### WORK TASK
All lines from the opening of the entries below through the line containing "in program order, in" must be output exactly as they appear, with no other lines.

### RECORDS
(** * tsickle-loader: the webpack loader of [src/index.ts]

    A shallow embedding of the loader pipeline ([setup], [handleDiagnostics],
    [tsickleLoader]) together with the theorems that relate it to its
    natural-language specification.

    JavaScript strings are modelled as [string], the insertion-ordered
    [Map<string, string>] of emitted files as an association list, the
    [externs] object returned by tsickle and the files of the disk as
    [gmap string string].  The calls the loader makes to its collaborators
    (fs-extra, typescript, tsickle, the webpack loader context) are recorded,
    in program order, in a trace of [Event]s. *)

From stdpp Require Import base option list strings gmap.
From Stdlib Require Import ZArith Lia.

Local Open Scope Z_scope.

(** ** JavaScript string primitives used by the loader *)

Module JsString.

(** [s.indexOf(pat)]: the least index at which [pat] occurs in [s],
    [-1] when it does not occur. *)
Fixpoint indexOfFrom (i : Z) (s pat : string) : Z :=
  if String.prefix pat s then i
  else match s with
       | EmptyString => -1
       | String _ s' => indexOfFrom (i + 1) s' pat
       end.

Definition indexOf (s pat : string) : Z := indexOfFrom 0 s pat.

(** [s.replace(/\\/g, "/")]: every backslash becomes a forward slash. *)
Definition backslash : Ascii.ascii := Ascii.ascii_of_nat 92.
Definition slash : Ascii.ascii := Ascii.ascii_of_nat 47.

Fixpoint replaceBackslashes (s : string) : string :=
  match s with
  | EmptyString => EmptyString
  | String c s' =>
      String (if Ascii.eqb c backslash then slash else c)
             (replaceBackslashes s')
  end.

(** [pat] occurs in [s]: the relation that [indexOf] decides. *)
Definition occursIn (pat s : string) : Prop :=
  exists pre post : string, s = pre +:+ pat +:+ post.

End JsString.

(** ** The insertion-ordered [Map<string, string>] of JavaScript *)

Module JsMap.

Definition t : Type := list (string * string).

Definition empty : t := [].

(** [m.set(k, v)]: an existing key keeps its position and takes the new
    value, a new key goes to the end. *)
Fixpoint set (m : t) (k v : string) : t :=
  match m with
  | [] => [(k, v)]
  | (k', v') :: m' =>
      if String.eqb k' k then (k', v) :: m' else (k', v') :: set m' k v
  end.

End JsMap.

(** ** Data of the collaborators *)

(** [ts.DiagnosticCategory]. *)
Inductive DiagnosticCategory : Type :=
| Warning
| Error
| Suggestion
| Message.

(** [ts.Diagnostic], reduced to severity, message and source location. *)
Record Diagnostic : Type := mkDiagnostic {
  category : DiagnosticCategory;
  messageText : string;
  file : option string;
  start : option Z
}.

Definition isError (d : Diagnostic) : bool :=
  match category d with Error => true | _ => false end.

Definition isWarning (d : Diagnostic) : bool :=
  match category d with Warning => true | _ => false end.

(** [ts.FormatDiagnosticsHost]. *)
Record FormatDiagnosticsHost : Type := mkFormatHost {
  getNewLine : string;
  getCanonicalFileName : string -> string;
  getCurrentDirectory : string
}.

(** [Tsickle.TsickleHost]: the policy object handed to the transformer.
    [logWarning] and [moduleResolutionHost] are callbacks into the loader and
    are accounted for by [EmitCallback] below. *)
Record TsickleHost : Type := mkTsickleHost {
  shouldSkipTsickleProcessing : string -> bool;
  shouldIgnoreWarningsForPath : string -> bool;
  pathToModuleName : string -> string;
  fileNameToModuleId : string -> string;
  es5Mode : bool;
  googmodule : bool;
  transformDecorators : bool;
  transformTypesToClosure : bool;
  typeBlackListPaths : gset string;
  untyped : bool
}.

(** What [Tsickle.emit] does to the loader while it runs: it calls the
    [writeFile] sink and the [logWarning] policy callback, in some order. *)
Inductive EmitCallback : Type :=
| CbWriteFile (path contents : string)
| CbLogWarning (warning : Diagnostic).

(** The value [Tsickle.emit] returns, with the callbacks it made. *)
Record EmitResult : Type := mkEmitResult {
  callbacks : list EmitCallback;
  externs : gmap string string
}.

(** [OptionObject] of [loader-utils.d.ts]: values are
    [null | false | true | string]. *)
Inductive OptionValue : Type :=
| ONull
| OBool (b : bool)
| OString (s : string).

(** [LoaderCTX]; [query] is what [getOptions] reads, [emitError] and
    [emitWarning] are recorded as events. *)
Record LoaderCTX : Type := mkLoaderCTX {
  resourcePath : string;
  query : gmap string OptionValue
}.

(** The disk, as far as the loader touches it. *)
Record FileSystem : Type := mkFileSystem {
  dirs : gset string;
  files : gmap string string
}.

(** The collaborators of the loader that are not part of [src/index.ts]:
    node's [os] and [path], the typescript front-end, tsickle, and the
    modules [./path-utils] and [./fix-output] of this package. *)
Record Externals : Type := mkExternals {
  Json : Type;
  CompilerOptions : Type;
  Program : Type;
  EOL : string;
  path_resolve : string -> string -> string;
  path_dirname : string -> string;
  (* [None]: the call throws *)
  ts_readConfigFile : string -> (string -> option string) -> option Json;
  ts_parseJsonConfigFileContent :
    Json -> string -> string -> option CompilerOptions;
  ts_createProgram :
    gmap string string -> list string -> CompilerOptions -> Program;
  ts_getPreEmitDiagnostics : Program -> list Diagnostic;
  ts_formatDiagnosticsWithColorAndContext :
    list Diagnostic -> FormatDiagnosticsHost -> string;
  Tsickle_emit : Program -> TsickleHost -> EmitResult;
  tsToJS : string -> string;
  jsToTS : string -> string;
  fixCode : string -> string;
  fixExtern : string -> string
}.

(** ** Effects: exceptions, the disk, and the trace of calls *)

Inductive Exception : Type :=
| ValidationError
| TypeError
| ConfigError
| FsError (code : string).

Inductive Event : Type :=
| EvEnsureDir (dir : string)
| EvReadConfigFile (tsconfig : string)
| EvCreateProgram (rootNames : list string)
| EvGetPreEmitDiagnostics
| EvTsickleEmit
| EvAppendFile (path data : string)
| EvEmitError (message : string)
| EvEmitWarning (message : string).

Inductive Outcome (A : Type) : Type :=
| Ok (a : A)
| Throw (e : Exception).

Arguments Ok {A} a.
Arguments Throw {A} e.

(** A computation of the loader: it runs on a disk and yields an outcome,
    the disk afterwards, and the calls it made. *)
Definition Loader (A : Type) : Type :=
  FileSystem -> Outcome A * FileSystem * list Event.

#[export] Instance Loader_ret : MRet Loader :=
  fun A (a : A) fs => (Ok a, fs, []).

#[export] Instance Loader_bind : MBind Loader :=
  fun A B (k : A -> Loader B) (m : Loader A) fs =>
    match m fs with
    | (Ok a, fs1, t1) =>
        match k a fs1 with
        | (r, fs2, t2) => (r, fs2, t1 ++ t2)
        end
    | (Throw e, fs1, t1) => (Throw e, fs1, t1)
    end.

Definition throw {A : Type} (e : Exception) : Loader A :=
  fun fs => (Throw e, fs, []).

Definition tell (ev : Event) : Loader unit :=
  fun fs => (Ok tt, fs, [ev]).

Definition getFiles : Loader (gmap string string) :=
  fun fs => (Ok (files fs), fs, []).

(** The directories on the way to [rest]: each prefix of the path that ends
    just before a ["/"] and is not empty or itself ended by one.  Paths are
    read with ["/"] as the separator. *)
Fixpoint ancestors (prefix : string) (afterSeparator : bool) (rest : string)
    : list string :=
  match rest with
  | EmptyString => []
  | String c rest' =>
      let separator := Ascii.eqb c JsString.slash in
      (if separator && negb afterSeparator then [prefix] else []) ++
      ancestors (prefix +:+ String c EmptyString) separator rest'
  end.

(** What [mkdir -p dir] makes sure of: the ancestors of [dir], then [dir]. *)
Definition dirsToEnsure (dir : string) : list string :=
  ancestors EmptyString true dir ++ [dir].

(** Why [fs.ensureDirSync(dir)] fails on a disk, if it does: [dir] is the
    empty path (ENOENT), a file stands at an ancestor of [dir] (ENOTDIR) or
    at [dir] itself (EEXIST).  Paths are compared as strings. *)
Definition mkdirFault (fs : FileSystem) (dir : string) : option string :=
  if String.eqb dir EmptyString then Some "ENOENT"%string
  else if existsb (fun d => bool_decide (is_Some (files fs !! d)))
                  (ancestors EmptyString true dir)
  then Some "ENOTDIR"%string
  else if bool_decide (is_Some (files fs !! dir))
       then Some "EEXIST"%string
       else None.

(** The disk after a successful [fs.ensureDirSync(dir)]. *)
Definition withDir (dir : string) (fs : FileSystem) : FileSystem :=
  {| dirs := list_to_set (dirsToEnsure dir) ∪ dirs fs; files := files fs |}.
(** The upsert loop: the calls up to the first that raises are made, and the
    batches before it are stored. *)
Lemma for_each_client_upsert_run (bs : list (list PointStruct)) (w : world) :
  for_each bs client_upsert w =
  match first_failed_upsert bs with
  | None =>
      (inr tt, {| points := upsert (points w) (concat bs); uuid_count := uuid_count w |},
       map QdrantUpsert bs)
  | Some (k, e) =>
      (inl e,
       {| points := upsert (points w) (concat (take k bs)); uuid_count := uuid_count w |},
       map QdrantUpsert (take (S k) bs))
  end.
Proof.
  revert w. induction bs as [|b bs IH]; intros w; simpl.
  - by destruct w.
  - unfold bind at 1. rewrite client_upsert_run.
    destruct (qdrant_upsert_raises (map id b)) as [e|]; [by destruct w|].
    rewrite IH. destruct (first_failed_upsert bs) as [[k e]|]; simpl;
      by rewrite upsert_app.
Qed.

Lemma batches_concat {A} (fuel n : nat) (l : list A) :
  0 < n -> length l <= fuel -> concat (batches fuel n l) = l.
Proof.
  intros Hn. revert l. induction fuel as [|fuel IH]; intros l Hl.
  - destruct l; [done | simpl in Hl; lia].
  - destruct l as [|x l]; [done|]. cbn [batches concat].
    rewrite IH; [apply take_drop|].
    rewrite length_drop. simpl in *. lia.
Qed.

Lemma batches_sizes {A} (fuel n : nat) (l : list A) :
  0 < n -> Forall (fun b => 0 < length b <= n) (batches fuel n l).
Proof.
  intros Hn. revert l. induction fuel as [|fuel IH]; intros l; [constructor|].
  destruct l as [|x l]; [constructor|]. cbn [batches].
  constructor; [|apply IH]. rewrite length_take. simpl. lia.
Qed.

### OUTPUT FOR THIS TASK
(** * tsickle-loader: the webpack loader of [src/index.ts]

    A shallow embedding of the loader pipeline ([setup], [handleDiagnostics],
    [tsickleLoader]) together with the theorems that relate it to its
    natural-language specification.

    JavaScript strings are modelled as [string], the insertion-ordered
    [Map<string, string>] of emitted files as an association list, the
    [externs] object returned by tsickle and the files of the disk as
    [gmap string string].  The calls the loader makes to its collaborators
    (fs-extra, typescript, tsickle, the webpack loader context) are recorded,
    in program order, in a trace of [Event]s. *)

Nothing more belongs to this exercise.